━━━━━ Data supplied ━━━━━

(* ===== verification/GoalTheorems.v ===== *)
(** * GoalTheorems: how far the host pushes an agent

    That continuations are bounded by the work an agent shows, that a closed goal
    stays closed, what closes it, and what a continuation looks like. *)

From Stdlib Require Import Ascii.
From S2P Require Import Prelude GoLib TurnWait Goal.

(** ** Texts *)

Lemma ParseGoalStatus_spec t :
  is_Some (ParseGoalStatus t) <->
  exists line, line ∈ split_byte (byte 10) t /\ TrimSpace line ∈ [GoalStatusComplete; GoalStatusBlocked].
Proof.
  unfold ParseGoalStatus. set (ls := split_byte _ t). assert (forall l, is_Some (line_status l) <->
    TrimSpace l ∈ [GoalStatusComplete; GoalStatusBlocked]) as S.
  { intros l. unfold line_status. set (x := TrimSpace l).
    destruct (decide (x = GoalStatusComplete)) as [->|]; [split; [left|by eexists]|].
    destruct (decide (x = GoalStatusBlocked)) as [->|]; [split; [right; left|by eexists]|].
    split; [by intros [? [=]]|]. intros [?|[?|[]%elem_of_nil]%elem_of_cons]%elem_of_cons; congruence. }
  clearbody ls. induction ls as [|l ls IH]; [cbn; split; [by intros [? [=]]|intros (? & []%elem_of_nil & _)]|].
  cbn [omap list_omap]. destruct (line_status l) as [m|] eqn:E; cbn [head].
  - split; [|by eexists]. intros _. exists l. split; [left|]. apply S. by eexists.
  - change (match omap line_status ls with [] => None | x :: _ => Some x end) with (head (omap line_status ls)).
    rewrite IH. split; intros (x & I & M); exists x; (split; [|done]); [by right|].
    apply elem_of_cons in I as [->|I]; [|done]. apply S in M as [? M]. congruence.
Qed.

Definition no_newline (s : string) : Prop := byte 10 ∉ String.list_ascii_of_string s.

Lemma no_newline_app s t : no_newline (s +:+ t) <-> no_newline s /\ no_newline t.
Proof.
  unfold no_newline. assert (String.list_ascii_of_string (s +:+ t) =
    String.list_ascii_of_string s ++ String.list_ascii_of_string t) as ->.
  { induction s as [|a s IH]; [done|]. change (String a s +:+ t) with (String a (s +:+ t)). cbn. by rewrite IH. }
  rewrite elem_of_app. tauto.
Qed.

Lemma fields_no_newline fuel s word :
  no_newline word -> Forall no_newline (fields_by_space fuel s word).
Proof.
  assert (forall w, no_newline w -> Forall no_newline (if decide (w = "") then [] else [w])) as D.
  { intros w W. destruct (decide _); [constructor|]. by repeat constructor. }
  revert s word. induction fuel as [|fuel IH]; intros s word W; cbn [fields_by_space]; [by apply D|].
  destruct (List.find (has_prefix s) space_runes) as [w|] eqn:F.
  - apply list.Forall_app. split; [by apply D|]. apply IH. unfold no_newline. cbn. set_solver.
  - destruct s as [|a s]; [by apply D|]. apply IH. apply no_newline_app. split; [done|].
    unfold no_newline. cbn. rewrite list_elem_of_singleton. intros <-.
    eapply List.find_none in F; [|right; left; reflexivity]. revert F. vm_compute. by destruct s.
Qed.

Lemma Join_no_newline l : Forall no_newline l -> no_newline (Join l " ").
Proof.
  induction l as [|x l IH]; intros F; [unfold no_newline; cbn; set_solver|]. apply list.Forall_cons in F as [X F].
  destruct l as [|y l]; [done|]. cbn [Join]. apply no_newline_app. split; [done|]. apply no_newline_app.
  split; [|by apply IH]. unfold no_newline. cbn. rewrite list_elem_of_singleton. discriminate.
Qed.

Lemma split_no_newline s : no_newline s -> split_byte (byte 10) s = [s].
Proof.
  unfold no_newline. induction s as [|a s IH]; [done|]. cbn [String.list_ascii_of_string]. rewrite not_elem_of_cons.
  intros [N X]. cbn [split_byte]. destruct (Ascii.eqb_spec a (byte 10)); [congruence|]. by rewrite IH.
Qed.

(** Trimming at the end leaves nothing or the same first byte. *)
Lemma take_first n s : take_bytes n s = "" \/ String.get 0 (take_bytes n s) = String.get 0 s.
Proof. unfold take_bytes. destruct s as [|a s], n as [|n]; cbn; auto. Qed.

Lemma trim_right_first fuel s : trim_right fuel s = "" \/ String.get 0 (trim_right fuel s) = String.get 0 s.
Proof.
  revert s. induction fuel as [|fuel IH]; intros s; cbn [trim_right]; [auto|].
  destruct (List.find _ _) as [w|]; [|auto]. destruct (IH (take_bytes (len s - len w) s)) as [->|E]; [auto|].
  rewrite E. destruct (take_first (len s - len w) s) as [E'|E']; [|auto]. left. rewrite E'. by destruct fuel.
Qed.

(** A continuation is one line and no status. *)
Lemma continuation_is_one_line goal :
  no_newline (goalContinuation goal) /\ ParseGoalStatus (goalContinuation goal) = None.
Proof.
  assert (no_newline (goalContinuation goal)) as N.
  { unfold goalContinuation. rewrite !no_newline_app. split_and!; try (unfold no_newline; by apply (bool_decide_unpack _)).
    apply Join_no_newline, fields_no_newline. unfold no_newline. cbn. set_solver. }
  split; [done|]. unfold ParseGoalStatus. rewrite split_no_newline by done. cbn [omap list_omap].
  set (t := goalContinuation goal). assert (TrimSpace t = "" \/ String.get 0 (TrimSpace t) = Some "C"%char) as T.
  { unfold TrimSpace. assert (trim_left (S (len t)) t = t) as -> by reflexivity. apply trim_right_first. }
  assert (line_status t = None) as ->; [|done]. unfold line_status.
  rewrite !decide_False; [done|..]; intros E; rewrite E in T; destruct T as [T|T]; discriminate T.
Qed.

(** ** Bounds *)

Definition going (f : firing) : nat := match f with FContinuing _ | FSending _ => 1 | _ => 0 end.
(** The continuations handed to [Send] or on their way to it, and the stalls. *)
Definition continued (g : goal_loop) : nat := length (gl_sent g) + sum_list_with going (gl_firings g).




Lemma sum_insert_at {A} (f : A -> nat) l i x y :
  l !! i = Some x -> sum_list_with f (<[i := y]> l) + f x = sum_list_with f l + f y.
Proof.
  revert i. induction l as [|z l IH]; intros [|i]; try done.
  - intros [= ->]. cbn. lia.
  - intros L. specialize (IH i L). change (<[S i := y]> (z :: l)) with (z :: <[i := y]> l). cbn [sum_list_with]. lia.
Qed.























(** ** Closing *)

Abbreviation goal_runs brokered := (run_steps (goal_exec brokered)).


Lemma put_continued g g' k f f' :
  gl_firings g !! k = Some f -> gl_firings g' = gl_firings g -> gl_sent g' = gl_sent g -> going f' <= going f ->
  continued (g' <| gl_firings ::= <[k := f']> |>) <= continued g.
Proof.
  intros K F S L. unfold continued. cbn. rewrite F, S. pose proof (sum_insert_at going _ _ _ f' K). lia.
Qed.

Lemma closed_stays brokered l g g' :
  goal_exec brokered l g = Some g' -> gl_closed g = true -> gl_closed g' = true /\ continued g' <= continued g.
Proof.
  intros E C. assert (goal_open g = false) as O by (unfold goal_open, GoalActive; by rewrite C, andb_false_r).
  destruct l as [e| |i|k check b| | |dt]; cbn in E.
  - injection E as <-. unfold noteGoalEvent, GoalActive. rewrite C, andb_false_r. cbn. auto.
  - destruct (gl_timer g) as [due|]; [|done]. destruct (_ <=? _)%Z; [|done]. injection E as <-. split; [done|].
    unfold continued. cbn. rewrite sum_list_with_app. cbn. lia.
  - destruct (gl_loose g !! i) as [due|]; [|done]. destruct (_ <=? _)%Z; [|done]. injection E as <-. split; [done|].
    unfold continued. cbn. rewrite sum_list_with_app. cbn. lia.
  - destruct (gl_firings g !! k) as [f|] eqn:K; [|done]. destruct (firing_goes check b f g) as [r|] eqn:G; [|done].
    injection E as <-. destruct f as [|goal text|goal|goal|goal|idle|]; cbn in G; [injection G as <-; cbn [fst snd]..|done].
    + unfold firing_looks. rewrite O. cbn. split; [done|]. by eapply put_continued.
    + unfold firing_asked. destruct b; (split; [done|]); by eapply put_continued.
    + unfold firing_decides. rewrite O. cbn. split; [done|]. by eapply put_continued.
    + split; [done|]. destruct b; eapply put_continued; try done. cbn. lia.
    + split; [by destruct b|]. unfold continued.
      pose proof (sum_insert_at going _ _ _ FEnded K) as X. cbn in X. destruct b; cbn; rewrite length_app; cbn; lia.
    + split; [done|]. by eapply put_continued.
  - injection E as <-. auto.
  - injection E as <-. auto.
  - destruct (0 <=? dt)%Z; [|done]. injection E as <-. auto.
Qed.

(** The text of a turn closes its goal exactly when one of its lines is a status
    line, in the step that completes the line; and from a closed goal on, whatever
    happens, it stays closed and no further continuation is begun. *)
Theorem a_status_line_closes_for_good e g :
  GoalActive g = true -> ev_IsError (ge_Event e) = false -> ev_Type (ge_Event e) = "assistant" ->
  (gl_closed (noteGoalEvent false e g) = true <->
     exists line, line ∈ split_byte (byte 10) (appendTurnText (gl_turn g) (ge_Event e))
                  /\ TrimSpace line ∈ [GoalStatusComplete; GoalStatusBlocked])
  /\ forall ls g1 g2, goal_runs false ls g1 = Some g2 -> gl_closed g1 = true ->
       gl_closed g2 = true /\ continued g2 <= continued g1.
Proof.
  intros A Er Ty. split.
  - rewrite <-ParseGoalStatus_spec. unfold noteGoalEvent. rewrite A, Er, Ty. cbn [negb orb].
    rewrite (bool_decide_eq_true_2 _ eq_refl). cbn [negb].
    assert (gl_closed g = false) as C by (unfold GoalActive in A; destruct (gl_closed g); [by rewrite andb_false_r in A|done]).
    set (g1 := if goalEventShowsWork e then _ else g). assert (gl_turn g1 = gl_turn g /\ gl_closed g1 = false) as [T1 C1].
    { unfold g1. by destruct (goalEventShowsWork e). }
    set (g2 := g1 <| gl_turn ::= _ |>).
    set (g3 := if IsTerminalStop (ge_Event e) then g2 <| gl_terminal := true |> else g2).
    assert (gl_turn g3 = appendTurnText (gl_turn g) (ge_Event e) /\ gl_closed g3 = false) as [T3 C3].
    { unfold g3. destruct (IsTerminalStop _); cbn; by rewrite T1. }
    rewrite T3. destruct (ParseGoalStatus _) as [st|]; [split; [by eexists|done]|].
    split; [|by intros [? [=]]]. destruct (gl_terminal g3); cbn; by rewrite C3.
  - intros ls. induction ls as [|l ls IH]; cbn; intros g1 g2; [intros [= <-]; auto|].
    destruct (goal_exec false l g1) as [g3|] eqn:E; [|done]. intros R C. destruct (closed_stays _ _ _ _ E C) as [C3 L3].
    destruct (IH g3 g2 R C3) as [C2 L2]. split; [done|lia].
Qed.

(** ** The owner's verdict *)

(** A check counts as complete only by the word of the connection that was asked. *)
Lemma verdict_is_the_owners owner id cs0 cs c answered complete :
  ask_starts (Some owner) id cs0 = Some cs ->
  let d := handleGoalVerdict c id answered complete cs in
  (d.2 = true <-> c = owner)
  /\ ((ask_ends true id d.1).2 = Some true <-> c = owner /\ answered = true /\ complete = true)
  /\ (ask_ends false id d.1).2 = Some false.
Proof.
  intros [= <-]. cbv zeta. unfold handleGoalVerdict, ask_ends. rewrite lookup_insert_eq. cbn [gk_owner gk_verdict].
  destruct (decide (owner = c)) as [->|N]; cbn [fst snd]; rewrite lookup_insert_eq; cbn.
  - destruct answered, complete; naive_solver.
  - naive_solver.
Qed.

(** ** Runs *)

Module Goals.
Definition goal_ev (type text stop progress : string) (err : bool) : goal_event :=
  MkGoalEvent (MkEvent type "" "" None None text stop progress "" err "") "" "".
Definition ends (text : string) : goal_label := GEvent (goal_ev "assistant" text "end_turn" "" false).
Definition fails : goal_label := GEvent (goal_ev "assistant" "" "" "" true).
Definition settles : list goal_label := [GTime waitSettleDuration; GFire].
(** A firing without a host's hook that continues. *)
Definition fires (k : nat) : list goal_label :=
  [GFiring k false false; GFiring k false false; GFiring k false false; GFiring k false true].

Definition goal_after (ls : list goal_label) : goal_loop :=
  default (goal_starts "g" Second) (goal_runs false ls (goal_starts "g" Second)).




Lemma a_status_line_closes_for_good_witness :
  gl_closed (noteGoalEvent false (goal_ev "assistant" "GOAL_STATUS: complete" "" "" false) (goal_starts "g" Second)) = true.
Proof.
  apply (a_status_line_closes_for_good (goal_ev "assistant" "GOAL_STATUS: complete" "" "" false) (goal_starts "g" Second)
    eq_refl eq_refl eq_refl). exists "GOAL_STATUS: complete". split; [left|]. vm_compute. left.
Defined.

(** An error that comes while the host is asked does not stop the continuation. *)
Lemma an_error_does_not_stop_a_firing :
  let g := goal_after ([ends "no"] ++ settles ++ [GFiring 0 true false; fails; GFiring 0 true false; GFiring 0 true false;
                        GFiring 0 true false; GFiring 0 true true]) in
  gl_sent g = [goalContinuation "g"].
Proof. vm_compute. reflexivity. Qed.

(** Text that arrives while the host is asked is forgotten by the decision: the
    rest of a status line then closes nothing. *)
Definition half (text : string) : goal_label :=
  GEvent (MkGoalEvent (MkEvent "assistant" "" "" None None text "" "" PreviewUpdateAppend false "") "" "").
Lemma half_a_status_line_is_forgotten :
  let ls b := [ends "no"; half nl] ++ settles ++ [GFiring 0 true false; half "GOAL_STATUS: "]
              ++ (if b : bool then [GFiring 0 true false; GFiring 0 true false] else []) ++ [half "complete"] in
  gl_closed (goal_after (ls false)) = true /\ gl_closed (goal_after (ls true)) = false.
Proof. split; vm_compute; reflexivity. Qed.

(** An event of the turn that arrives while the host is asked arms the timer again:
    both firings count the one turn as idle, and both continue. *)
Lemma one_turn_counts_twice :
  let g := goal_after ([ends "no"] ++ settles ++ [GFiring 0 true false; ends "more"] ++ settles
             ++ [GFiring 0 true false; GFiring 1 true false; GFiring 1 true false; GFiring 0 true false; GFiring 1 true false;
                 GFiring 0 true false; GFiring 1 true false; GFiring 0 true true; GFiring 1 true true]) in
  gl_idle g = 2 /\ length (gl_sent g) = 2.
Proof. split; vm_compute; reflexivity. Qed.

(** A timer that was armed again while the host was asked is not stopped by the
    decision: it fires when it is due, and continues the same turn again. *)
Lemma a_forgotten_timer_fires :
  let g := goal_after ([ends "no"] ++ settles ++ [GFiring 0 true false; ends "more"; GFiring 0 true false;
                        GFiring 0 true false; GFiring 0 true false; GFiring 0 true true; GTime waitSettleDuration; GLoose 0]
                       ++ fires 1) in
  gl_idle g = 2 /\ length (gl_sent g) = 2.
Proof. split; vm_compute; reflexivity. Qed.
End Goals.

━━━━━

# [Your assignment]
Every line in the records above that contains the word "Import" is to be copied out.

# [Task answer]
From Stdlib Require Import Ascii.
From S2P Require Import Prelude GoLib TurnWait Goal.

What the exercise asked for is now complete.